• WORK TASK: Below are entries; copy exactly the lines from the one with "Unreadable => []" through the one with "find (fun link => String.eqb (shortCode", both included, and leave out the rest.

Collected data
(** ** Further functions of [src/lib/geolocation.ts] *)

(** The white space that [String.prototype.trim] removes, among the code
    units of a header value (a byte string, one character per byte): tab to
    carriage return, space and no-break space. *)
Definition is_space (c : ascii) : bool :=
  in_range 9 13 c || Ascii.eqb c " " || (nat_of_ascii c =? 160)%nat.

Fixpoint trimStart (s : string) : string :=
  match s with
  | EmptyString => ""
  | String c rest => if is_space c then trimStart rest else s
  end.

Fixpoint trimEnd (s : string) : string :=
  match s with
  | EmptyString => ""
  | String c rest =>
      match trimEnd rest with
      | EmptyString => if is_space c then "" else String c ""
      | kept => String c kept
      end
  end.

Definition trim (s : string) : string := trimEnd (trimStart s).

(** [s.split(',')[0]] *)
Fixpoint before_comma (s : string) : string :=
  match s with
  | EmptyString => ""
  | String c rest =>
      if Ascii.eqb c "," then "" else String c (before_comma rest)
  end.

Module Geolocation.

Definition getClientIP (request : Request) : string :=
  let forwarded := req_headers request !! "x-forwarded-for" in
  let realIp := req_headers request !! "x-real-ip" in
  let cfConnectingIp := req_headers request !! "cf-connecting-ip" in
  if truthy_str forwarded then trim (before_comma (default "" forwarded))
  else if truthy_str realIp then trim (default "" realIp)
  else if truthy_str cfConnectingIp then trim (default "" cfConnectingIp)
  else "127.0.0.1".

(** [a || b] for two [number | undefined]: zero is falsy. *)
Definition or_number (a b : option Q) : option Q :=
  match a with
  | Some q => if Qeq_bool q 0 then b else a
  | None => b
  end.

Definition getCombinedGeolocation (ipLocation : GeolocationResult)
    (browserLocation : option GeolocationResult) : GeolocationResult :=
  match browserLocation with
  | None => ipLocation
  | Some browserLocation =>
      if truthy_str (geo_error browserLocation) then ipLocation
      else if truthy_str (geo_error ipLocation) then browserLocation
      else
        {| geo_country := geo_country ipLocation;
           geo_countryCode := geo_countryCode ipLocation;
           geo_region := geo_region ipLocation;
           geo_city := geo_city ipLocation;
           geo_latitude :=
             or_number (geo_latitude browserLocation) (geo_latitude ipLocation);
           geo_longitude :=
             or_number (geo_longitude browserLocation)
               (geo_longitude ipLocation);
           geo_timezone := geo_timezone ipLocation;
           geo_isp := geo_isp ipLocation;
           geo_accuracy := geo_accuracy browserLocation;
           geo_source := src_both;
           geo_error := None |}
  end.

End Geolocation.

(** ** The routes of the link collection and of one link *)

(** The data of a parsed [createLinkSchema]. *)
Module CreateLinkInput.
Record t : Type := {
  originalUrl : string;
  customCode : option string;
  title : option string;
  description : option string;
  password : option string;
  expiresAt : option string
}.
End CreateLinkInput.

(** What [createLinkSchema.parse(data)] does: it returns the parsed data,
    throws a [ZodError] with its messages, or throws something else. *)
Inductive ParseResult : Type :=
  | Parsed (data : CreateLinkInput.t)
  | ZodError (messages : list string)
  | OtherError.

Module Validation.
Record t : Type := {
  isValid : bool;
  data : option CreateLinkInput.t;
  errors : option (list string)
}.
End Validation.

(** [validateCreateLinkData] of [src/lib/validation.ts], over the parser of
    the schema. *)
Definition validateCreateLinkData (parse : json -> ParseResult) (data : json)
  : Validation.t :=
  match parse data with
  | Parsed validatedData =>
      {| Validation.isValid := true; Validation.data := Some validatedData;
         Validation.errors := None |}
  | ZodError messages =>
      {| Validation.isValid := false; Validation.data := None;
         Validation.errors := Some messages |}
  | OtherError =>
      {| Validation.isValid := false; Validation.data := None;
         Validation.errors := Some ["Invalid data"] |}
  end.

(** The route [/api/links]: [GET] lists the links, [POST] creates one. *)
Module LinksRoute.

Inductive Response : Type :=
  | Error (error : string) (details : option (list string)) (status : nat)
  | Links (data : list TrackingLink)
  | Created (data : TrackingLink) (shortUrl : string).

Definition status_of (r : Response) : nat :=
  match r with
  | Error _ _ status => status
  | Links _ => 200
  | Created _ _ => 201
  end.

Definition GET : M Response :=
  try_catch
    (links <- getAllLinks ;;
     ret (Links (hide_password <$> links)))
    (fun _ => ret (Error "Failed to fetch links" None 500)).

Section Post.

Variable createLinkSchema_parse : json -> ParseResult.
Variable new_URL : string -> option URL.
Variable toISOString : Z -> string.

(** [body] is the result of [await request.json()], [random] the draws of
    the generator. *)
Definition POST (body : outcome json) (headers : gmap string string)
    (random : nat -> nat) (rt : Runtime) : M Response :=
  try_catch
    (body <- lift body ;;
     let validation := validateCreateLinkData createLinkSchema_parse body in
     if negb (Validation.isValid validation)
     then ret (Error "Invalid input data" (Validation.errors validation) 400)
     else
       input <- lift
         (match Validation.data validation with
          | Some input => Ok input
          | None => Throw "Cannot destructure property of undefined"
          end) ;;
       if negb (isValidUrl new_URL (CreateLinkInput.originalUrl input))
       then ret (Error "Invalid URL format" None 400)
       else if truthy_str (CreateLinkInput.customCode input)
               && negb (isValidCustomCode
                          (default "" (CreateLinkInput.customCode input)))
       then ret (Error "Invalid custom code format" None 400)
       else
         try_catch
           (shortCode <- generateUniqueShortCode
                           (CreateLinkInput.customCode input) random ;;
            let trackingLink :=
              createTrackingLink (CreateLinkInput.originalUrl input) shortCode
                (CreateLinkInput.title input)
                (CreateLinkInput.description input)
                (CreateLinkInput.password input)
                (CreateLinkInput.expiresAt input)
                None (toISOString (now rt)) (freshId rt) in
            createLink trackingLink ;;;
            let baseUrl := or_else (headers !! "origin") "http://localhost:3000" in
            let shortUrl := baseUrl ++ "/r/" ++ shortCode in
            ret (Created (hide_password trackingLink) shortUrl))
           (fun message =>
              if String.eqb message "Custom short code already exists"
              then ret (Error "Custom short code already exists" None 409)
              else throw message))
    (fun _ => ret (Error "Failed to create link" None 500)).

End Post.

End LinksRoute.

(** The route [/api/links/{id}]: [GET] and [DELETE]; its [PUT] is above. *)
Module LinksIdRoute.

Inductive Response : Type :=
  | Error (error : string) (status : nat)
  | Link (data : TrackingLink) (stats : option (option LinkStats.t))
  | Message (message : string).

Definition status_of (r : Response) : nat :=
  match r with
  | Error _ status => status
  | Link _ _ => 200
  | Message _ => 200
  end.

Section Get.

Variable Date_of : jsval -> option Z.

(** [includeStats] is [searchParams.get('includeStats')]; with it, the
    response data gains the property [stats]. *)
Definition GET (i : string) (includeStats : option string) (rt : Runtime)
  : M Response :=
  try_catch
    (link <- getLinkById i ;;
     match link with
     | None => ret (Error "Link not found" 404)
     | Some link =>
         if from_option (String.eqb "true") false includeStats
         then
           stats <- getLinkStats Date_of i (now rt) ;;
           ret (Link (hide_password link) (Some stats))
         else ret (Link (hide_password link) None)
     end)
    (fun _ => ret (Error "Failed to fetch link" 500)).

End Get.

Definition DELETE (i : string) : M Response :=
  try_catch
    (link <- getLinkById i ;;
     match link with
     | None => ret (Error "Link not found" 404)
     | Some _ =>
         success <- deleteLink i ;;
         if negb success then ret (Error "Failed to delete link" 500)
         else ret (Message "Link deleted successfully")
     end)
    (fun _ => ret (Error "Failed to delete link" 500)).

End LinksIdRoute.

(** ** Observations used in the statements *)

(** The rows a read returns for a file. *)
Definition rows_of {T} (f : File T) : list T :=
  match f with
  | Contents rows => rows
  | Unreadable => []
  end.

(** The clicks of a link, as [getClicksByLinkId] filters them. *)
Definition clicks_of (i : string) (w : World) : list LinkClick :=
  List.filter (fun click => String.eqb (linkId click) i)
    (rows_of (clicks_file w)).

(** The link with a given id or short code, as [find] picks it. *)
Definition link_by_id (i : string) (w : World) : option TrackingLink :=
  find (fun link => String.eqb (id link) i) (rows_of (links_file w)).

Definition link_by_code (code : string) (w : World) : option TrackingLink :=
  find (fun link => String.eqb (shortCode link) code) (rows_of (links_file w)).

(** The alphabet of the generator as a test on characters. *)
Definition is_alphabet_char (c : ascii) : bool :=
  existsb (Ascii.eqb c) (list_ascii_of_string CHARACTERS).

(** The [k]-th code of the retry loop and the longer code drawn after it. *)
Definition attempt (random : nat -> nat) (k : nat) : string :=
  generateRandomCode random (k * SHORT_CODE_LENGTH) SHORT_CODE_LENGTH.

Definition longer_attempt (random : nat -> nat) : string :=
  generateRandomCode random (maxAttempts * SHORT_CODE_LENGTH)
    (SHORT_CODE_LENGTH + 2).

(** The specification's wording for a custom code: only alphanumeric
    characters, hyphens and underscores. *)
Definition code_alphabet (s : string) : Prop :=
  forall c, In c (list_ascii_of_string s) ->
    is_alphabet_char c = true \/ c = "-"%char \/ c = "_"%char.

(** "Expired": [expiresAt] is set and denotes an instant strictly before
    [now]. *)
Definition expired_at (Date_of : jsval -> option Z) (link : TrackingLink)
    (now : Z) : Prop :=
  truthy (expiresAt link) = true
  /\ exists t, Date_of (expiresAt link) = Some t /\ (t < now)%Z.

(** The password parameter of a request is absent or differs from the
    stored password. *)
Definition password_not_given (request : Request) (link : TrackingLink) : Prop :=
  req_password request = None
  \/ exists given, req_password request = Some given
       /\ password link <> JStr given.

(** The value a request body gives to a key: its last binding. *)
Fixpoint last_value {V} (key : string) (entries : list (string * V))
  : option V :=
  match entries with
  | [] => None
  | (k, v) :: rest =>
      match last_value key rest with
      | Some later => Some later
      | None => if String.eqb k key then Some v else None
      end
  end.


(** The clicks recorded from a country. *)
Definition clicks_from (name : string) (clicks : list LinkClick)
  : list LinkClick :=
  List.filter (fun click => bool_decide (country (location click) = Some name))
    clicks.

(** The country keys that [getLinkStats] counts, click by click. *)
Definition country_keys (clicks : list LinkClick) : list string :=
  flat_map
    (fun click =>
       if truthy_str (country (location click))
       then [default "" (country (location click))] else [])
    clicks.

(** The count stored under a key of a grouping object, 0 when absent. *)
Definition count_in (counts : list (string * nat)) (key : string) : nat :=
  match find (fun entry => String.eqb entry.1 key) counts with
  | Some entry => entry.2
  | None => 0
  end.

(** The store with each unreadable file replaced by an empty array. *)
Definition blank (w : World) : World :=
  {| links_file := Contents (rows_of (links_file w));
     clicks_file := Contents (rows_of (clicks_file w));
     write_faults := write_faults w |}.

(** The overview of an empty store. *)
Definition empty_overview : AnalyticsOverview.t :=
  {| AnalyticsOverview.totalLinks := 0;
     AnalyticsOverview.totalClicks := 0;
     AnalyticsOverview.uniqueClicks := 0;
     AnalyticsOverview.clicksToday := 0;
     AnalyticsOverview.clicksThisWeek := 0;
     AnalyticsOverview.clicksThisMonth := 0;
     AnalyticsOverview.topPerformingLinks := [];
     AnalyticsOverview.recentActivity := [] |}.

• FINAL ANSWER:
  | Unreadable => []
  end.

(** The clicks of a link, as [getClicksByLinkId] filters them. *)
Definition clicks_of (i : string) (w : World) : list LinkClick :=
  List.filter (fun click => String.eqb (linkId click) i)
    (rows_of (clicks_file w)).

(** The link with a given id or short code, as [find] picks it. *)
Definition link_by_id (i : string) (w : World) : option TrackingLink :=
  find (fun link => String.eqb (id link) i) (rows_of (links_file w)).

Definition link_by_code (code : string) (w : World) : option TrackingLink :=
  find (fun link => String.eqb (shortCode link) code) (rows_of (links_file w)).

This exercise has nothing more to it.